= Exercise input =

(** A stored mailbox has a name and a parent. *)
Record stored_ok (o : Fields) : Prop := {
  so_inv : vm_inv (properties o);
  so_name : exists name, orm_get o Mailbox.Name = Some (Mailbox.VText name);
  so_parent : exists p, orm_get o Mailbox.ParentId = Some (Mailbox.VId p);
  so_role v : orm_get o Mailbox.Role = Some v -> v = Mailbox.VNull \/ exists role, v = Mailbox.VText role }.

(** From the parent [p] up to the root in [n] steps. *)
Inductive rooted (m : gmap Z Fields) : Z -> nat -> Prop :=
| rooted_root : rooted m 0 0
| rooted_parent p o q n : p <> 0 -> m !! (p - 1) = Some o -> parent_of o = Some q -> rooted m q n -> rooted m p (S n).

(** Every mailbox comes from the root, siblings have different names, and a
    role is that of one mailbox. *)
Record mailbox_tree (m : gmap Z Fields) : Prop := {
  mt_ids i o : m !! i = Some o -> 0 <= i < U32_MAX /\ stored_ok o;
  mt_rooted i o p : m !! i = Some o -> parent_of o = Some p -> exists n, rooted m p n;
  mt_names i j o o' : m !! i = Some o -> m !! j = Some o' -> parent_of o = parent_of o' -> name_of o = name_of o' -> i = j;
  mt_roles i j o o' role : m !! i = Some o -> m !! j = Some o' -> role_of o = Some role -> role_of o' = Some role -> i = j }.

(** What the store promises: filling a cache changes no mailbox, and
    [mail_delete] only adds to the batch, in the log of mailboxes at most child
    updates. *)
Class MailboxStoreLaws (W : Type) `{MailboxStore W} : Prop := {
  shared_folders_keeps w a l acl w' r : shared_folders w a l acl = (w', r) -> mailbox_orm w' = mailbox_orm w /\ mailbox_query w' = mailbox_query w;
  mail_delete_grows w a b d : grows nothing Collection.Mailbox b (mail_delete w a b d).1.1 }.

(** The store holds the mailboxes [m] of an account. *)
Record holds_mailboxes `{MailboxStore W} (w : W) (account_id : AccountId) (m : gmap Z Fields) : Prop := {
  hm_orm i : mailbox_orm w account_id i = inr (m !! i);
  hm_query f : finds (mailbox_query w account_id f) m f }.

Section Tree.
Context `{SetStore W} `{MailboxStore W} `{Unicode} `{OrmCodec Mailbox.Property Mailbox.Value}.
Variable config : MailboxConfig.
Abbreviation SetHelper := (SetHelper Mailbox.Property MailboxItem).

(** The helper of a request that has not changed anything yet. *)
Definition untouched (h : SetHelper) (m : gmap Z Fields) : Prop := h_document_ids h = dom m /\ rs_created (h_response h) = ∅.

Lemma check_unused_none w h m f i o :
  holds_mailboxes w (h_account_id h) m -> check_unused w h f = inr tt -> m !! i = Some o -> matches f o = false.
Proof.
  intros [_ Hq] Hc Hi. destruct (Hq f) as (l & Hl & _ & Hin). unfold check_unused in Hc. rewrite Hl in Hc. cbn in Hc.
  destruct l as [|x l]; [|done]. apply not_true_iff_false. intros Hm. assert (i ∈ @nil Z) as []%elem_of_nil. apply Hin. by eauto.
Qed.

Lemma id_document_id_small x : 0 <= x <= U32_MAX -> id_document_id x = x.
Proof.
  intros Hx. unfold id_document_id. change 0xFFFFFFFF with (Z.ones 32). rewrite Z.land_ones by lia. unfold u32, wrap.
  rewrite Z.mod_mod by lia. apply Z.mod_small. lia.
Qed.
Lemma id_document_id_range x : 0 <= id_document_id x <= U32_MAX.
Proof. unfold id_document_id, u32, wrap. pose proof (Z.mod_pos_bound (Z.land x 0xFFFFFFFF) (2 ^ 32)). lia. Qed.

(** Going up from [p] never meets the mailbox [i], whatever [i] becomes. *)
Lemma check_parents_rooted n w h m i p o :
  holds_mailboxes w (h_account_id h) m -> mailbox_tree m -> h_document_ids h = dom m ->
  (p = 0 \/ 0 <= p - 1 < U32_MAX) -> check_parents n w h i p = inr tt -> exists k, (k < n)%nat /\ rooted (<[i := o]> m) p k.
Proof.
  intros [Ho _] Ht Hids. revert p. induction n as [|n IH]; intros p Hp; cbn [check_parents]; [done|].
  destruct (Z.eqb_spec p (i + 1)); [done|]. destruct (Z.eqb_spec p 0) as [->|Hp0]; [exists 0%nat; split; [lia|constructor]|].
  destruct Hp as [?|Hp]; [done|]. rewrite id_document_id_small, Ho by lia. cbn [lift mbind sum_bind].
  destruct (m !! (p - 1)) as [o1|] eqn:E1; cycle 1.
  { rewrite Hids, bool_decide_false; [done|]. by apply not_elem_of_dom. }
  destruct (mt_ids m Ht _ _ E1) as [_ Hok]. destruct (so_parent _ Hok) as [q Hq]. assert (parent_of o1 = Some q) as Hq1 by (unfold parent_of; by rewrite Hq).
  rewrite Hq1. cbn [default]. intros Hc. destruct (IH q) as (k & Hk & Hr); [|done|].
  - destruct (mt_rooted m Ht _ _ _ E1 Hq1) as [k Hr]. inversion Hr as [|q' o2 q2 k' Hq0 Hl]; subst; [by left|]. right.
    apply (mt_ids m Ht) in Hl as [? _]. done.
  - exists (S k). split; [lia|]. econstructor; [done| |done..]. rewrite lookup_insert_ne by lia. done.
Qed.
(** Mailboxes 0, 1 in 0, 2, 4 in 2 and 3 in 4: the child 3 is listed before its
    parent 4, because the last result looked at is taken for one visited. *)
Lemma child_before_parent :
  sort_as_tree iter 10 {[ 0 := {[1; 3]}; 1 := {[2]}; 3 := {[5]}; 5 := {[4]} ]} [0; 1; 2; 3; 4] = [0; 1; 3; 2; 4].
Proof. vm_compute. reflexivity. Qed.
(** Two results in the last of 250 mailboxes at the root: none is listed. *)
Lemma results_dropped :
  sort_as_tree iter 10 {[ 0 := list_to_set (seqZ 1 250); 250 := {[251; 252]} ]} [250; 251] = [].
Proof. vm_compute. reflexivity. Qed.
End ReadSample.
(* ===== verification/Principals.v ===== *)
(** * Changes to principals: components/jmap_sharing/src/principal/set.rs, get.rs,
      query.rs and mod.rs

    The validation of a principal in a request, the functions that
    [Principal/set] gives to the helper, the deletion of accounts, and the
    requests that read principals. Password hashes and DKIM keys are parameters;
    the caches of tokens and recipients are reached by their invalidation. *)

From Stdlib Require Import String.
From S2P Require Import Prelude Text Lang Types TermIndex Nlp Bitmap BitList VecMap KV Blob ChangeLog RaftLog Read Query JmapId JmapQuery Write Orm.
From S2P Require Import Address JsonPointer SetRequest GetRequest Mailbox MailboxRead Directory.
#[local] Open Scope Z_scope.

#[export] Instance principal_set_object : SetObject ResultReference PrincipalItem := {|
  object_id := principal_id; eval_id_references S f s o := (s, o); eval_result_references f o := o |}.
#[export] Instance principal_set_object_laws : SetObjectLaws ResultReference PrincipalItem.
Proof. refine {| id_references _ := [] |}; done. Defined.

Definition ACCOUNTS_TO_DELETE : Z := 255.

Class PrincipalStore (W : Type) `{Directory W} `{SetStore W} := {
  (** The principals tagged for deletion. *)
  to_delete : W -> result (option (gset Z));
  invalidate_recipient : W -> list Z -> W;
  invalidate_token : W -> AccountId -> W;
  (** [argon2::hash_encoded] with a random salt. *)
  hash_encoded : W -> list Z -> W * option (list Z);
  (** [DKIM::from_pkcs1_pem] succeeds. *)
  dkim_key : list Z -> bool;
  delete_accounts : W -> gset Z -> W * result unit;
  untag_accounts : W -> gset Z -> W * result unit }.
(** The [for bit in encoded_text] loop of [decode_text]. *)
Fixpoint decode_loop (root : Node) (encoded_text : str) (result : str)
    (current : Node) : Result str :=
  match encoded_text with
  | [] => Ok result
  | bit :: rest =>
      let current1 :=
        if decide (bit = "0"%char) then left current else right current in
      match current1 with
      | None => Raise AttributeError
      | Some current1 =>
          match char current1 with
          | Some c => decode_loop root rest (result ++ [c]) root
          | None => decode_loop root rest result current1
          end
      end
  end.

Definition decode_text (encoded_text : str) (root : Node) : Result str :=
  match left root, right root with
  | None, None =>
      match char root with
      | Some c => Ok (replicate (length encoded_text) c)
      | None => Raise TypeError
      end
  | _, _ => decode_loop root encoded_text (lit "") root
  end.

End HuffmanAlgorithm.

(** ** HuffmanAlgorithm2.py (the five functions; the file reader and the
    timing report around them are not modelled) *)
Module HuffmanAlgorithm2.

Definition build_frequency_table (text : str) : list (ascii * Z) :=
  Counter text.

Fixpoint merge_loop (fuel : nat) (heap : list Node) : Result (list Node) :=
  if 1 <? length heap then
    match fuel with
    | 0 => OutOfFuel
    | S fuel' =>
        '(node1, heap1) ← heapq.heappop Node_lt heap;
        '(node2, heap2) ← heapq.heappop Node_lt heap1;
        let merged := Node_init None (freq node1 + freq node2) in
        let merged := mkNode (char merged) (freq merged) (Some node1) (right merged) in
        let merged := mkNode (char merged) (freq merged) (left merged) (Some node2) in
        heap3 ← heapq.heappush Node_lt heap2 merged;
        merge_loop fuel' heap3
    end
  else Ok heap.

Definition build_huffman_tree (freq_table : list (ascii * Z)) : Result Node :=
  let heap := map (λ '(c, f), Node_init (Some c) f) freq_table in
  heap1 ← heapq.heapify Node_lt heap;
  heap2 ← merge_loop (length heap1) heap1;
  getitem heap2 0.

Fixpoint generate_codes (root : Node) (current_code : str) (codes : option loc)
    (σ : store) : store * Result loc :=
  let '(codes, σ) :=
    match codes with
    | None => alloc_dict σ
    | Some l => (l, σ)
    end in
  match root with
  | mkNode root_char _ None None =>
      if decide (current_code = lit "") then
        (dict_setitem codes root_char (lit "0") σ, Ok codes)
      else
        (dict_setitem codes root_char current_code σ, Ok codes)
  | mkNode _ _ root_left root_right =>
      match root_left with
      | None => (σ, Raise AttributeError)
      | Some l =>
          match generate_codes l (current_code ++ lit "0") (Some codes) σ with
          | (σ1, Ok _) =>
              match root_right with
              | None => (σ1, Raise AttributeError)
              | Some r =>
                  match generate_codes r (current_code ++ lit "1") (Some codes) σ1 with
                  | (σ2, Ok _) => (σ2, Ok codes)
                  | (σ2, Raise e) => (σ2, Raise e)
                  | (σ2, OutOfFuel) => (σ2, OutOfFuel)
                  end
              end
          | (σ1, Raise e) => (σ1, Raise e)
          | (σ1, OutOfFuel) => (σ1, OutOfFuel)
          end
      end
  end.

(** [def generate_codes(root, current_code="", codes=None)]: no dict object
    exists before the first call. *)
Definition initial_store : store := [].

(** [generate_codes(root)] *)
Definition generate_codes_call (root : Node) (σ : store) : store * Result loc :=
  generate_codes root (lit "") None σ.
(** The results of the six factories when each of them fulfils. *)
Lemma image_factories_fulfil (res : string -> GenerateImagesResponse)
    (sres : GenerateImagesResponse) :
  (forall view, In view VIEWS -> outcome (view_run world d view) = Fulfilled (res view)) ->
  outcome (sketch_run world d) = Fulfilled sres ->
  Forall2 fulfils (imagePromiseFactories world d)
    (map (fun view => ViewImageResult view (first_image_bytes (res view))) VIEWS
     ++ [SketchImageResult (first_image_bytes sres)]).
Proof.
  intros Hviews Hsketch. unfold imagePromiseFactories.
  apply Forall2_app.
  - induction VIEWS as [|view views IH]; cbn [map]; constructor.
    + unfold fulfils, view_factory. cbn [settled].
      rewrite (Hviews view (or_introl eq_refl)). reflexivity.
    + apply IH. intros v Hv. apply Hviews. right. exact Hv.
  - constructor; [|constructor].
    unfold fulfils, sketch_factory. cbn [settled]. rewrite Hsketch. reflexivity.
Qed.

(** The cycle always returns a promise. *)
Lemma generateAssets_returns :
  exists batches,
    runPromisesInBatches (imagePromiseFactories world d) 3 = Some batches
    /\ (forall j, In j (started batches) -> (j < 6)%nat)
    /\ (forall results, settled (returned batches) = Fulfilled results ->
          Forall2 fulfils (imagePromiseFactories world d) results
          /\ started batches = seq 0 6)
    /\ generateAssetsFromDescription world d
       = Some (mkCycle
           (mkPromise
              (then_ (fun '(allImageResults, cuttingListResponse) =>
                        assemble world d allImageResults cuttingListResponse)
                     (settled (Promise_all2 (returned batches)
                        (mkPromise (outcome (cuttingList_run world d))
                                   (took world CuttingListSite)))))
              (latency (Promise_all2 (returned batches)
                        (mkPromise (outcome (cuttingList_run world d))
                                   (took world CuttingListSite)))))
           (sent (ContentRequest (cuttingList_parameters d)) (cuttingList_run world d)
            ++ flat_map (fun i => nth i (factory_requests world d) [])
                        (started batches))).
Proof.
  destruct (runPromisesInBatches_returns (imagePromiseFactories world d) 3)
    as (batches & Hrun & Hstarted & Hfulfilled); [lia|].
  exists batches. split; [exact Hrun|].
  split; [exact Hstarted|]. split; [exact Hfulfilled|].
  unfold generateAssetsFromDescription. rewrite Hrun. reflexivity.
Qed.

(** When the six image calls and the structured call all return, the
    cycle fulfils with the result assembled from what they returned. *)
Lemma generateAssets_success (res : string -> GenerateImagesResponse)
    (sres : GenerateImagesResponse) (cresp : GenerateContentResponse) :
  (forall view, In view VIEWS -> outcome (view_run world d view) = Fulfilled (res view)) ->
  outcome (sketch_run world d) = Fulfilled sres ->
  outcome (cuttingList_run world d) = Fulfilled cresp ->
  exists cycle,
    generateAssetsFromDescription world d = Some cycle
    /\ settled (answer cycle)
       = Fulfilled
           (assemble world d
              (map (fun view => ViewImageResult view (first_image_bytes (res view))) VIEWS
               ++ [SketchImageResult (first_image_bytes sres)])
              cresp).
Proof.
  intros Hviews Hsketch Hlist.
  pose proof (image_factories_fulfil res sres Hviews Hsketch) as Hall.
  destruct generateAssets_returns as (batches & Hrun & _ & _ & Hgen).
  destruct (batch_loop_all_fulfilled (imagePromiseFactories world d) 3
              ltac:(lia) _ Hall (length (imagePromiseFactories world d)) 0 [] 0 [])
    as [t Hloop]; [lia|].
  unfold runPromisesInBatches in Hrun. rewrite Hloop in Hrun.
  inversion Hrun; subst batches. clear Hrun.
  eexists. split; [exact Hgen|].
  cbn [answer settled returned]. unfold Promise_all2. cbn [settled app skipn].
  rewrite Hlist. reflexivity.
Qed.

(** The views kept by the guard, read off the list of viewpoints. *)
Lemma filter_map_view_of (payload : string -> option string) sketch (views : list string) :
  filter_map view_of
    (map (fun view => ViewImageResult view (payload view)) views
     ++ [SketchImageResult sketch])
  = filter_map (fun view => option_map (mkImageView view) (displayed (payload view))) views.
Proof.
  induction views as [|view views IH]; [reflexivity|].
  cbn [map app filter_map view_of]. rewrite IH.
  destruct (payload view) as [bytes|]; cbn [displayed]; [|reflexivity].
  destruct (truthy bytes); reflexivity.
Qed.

= Description of the task =
Copying word for word, give each line of the data above from the first one through the line containing "mt_roles i j", and nothing else.

= Response below =
(** A stored mailbox has a name and a parent. *)
Record stored_ok (o : Fields) : Prop := {
  so_inv : vm_inv (properties o);
  so_name : exists name, orm_get o Mailbox.Name = Some (Mailbox.VText name);
  so_parent : exists p, orm_get o Mailbox.ParentId = Some (Mailbox.VId p);
  so_role v : orm_get o Mailbox.Role = Some v -> v = Mailbox.VNull \/ exists role, v = Mailbox.VText role }.

(** From the parent [p] up to the root in [n] steps. *)
Inductive rooted (m : gmap Z Fields) : Z -> nat -> Prop :=
| rooted_root : rooted m 0 0
| rooted_parent p o q n : p <> 0 -> m !! (p - 1) = Some o -> parent_of o = Some q -> rooted m q n -> rooted m p (S n).

(** Every mailbox comes from the root, siblings have different names, and a
    role is that of one mailbox. *)
Record mailbox_tree (m : gmap Z Fields) : Prop := {
  mt_ids i o : m !! i = Some o -> 0 <= i < U32_MAX /\ stored_ok o;
  mt_rooted i o p : m !! i = Some o -> parent_of o = Some p -> exists n, rooted m p n;
  mt_names i j o o' : m !! i = Some o -> m !! j = Some o' -> parent_of o = parent_of o' -> name_of o = name_of o' -> i = j;
  mt_roles i j o o' role : m !! i = Some o -> m !! j = Some o' -> role_of o = Some role -> role_of o' = Some role -> i = j }.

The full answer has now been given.